A protester chained himself to the mast of the vessel before it left the port of Reykjavik on Friday. He climbing down in the evening and was escorted away by police, RUV media said.


"It is so disheartening to see Iceland's whaling boat leave port to begin another season of whale slaughter despite overwhelming evidence that there is no humane way to kill a whale," Joanna Swabe of the Humane World for Animals NGO said after the second vessel headed out to sea.


"These ocean giants will very likely endure an agonising death for meat that virtually no one in Iceland wants to eat," she told AFP.


Iceland cancelled its whale hunt in 2024 and 2025, partly because economic woes had cut demand and the industry was not deemed sufficiently profitable.

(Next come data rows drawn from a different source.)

(* ===== verification/Peer.v ===== *)
(** * gossip/peer.go, protocol.go: remote peers

    A peer with the set of events it is known to have, its bounded broadcast
    queues and the messages handed to the transport; the handshake; and the set
    of active peers.  Peers are shared (the set of peers, the goroutine that
    handles the connection and the broadcaster hold the same pointer), so they
    live in a heap and the set of peers holds pointers.  The transport
    ([p2p.MsgReadWriter]) and the hash set ([mapset.Set]) are parameters: what a
    send returns and which element [Pop] removes. *)

From Stdlib Require Import ZArith Lia Bool Sorted.
From stdpp Require Import base list numbers option strings gmap.
From S2P Require Import Prelude Kv Sha256 Fast Event Serializer EventBuild Store.
Import Event Serializer EventBuild Store.
Local Open Scope Z_scope.

Abbreviation hash := (list Z) (only parsing).

(** ** protocol.go *)

Definition lachesis62 : Z := 62.
Definition protocolMaxMsgSize : Z := 10 * 1024 * 1024.

Definition StatusMsg : Z := 0x00.
Definition ProgressMsg : Z := 0xf0.
Definition NewEventHashesMsg : Z := 0xf1.
Definition GetEventsMsg : Z := 0xf2.
Definition EventsMsg : Z := 0xf3.
Definition GetPackInfosMsg : Z := 0xf4.
Definition PackInfosMsg : Z := 0xf5.
Definition GetPackMsg : Z := 0xf6.
Definition PackMsg : Z := 0xf7.

Definition ProtocolVersions : list Z := [lachesis62].

(** [protocolLengths]: a missing version reads as absent. *)
Definition protocolLengths (version : Z) : option Z := if version =? lachesis62 then Some (PackMsg + 1) else None.

Inductive errCode :=
| ErrMsgTooLarge
| ErrDecode
| ErrInvalidMsgCode
| ErrProtocolVersionMismatch
| ErrNetworkIDMismatch
| ErrGenesisMismatch
| ErrNoStatusMsg
| ErrExtraStatusMsg
| ErrSuspendedPeer
| ErrEmptyMessage.

#[export] Instance errCode_eq_dec : EqDecision errCode.
Proof. solve_decision. Defined.

Definition errorToString (c : errCode) : string :=
  match c with
  | ErrMsgTooLarge => "Message too long"
  | ErrDecode => "Invalid message"
  | ErrInvalidMsgCode => "Invalid message code"
  | ErrProtocolVersionMismatch => "Protocol version mismatch"
  | ErrNetworkIDMismatch => "NetworkId mismatch"
  | ErrGenesisMismatch => "Genesis object mismatch"
  | ErrNoStatusMsg => "No status message"
  | ErrExtraStatusMsg => "Extra status message"
  | ErrSuspendedPeer => "Suspended peer"
  | ErrEmptyMessage => "Empty message"
  end.

(** [errResp], without the formatted details. *)
Definition errResp (c : errCode) : error := Error (errorToString c).

Record statusData := MkStatus { ProtocolVersion : Z; sd_NetworkID : Z; sd_Genesis : hash }.

Record PeerProgress := MkProgress {
  pp_Epoch : Z; NumOfBlocks : Z; LastPackInfo : PackInfo; LastBlock : hash }.

Definition zeroProgress : PeerProgress := MkProgress 0 0 (MkPackInfo 0 0 0 []) (replicate 32 0).

Record packInfosData := MkPackInfosData { pid_Epoch : Z; TotalNumOfPacks : Z; Infos : list PackInfo }.
Record packInfosDataRLP := MkPackInfosDataRLP { pir_Epoch : Z; pir_Total : Z; RawInfos : list (list Z) }.
Record getPackInfosData := MkGetPackInfosData { gpi_Epoch : Z; Indexes : list Z }.
Record getPackData := MkGetPackData { gp_Epoch : Z; gp_Index : Z }.
Record packData := MkPackData { pd_Epoch : Z; pd_Index : Z; pd_IDs : list hash }.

The International Whaling Commission banned the commercial killing of whales in 1986 amid alarm at the declining stock of the marine mammals.


Iceland and Norway are the only two countries still openly practising commercial whaling in defiance of the moratorium.


Japan hunts the ocean giants for what it claims is "scientific" purposes, even if most of the meat ends up on the market for consumption.


Iceland's Marine and Freshwater Research Institute has recommended a reduction in the number of whales harpooned this season, which runs from mid-June to mid-September.


The 2026 annual number of fin whales killed should not exceed 150 animals, a 28-percent drop on the recommended annual catch for the period 2018–2025, it said.


The fin whale is the second largest animal on Earth after the blue whale.


The Institute set an annual quota of 168 animals for the minke whale hunt this year, a 23-percent drop.


The government is due this autumn to table a bill on banning whaling altogether.